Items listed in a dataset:
□ □ □

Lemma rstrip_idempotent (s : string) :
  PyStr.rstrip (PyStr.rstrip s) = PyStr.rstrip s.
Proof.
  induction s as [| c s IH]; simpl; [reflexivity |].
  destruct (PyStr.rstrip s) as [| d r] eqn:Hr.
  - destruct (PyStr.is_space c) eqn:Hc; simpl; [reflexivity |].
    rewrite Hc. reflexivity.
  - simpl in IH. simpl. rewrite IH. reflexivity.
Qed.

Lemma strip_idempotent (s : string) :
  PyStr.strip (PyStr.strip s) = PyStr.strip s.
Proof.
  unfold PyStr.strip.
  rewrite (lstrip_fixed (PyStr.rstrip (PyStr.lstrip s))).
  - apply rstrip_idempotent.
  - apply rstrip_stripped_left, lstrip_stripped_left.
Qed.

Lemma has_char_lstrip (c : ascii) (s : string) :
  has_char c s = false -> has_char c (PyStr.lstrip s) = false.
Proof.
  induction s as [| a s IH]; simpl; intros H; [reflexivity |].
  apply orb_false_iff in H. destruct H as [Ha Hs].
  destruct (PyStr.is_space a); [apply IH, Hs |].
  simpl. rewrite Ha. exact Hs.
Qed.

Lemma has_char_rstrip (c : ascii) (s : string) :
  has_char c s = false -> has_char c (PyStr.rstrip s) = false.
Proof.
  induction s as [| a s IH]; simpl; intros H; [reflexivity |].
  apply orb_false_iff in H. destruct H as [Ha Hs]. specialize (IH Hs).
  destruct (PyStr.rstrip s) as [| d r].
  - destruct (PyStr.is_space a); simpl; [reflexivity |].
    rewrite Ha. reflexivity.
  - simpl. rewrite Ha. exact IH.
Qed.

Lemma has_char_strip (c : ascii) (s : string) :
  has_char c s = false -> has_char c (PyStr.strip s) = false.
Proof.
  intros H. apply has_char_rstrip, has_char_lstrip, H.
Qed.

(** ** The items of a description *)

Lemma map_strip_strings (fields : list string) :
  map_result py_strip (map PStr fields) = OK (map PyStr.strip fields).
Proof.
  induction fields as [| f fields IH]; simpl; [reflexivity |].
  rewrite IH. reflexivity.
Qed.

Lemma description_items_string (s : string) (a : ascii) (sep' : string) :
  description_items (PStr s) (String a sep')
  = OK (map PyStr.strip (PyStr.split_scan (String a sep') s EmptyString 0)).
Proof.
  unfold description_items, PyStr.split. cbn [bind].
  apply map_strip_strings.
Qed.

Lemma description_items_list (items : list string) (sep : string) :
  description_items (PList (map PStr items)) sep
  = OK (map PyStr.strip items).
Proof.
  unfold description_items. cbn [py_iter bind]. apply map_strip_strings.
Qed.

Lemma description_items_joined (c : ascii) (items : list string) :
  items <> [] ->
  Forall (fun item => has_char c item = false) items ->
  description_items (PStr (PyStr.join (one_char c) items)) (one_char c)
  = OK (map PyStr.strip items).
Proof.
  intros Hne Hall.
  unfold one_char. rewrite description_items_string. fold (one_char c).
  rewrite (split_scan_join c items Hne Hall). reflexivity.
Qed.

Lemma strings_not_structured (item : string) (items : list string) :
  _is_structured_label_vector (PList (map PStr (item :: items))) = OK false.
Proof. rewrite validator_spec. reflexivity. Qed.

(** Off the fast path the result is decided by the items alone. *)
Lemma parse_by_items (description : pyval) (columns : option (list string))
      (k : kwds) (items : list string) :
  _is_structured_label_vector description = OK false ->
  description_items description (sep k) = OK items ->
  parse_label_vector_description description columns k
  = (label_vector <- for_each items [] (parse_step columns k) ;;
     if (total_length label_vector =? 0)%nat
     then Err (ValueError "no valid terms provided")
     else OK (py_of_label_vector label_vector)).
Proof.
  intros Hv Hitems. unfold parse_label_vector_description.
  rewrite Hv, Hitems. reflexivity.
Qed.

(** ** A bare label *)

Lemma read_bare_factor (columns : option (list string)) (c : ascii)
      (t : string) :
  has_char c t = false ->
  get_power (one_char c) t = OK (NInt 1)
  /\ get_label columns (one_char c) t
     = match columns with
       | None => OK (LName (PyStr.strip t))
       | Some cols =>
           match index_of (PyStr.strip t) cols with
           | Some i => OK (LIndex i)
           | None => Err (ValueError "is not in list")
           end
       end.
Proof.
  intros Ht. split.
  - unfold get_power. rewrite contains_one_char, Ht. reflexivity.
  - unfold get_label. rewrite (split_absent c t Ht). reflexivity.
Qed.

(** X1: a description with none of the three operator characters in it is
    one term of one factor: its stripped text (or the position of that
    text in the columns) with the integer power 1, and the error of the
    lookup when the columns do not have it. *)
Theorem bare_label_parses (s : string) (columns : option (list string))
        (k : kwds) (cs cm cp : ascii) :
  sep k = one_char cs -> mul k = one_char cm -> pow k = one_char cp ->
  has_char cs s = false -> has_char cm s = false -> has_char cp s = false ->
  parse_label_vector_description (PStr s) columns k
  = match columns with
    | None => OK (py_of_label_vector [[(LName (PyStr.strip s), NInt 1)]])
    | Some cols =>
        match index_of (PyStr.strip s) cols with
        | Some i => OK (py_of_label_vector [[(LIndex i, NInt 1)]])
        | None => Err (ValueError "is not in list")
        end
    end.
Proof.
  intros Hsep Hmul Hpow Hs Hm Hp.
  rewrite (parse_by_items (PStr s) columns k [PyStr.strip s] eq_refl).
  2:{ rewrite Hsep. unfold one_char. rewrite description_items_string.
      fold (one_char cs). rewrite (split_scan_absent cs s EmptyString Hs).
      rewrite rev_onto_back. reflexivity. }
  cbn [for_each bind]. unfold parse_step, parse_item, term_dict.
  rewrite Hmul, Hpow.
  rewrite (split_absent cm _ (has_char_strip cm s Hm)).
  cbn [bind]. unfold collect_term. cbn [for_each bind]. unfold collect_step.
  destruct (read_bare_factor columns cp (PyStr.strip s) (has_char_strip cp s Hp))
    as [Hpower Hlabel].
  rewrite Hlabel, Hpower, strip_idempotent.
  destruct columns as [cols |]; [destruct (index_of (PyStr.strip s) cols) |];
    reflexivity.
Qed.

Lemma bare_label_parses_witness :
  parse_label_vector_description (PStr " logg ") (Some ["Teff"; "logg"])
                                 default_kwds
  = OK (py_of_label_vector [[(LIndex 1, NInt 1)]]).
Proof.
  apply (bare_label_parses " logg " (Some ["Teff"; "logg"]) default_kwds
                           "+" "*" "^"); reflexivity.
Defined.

□ □ □

[Your assignment]
Copy each line of the records above that carries the word "induction".

[Output of the exercise]
  induction s as [| c s IH]; simpl; [reflexivity |].
  induction s as [| a s IH]; simpl; intros H; [reflexivity |].
  induction s as [| a s IH]; simpl; intros H; [reflexivity |].
  induction fields as [| f fields IH]; simpl; [reflexivity |].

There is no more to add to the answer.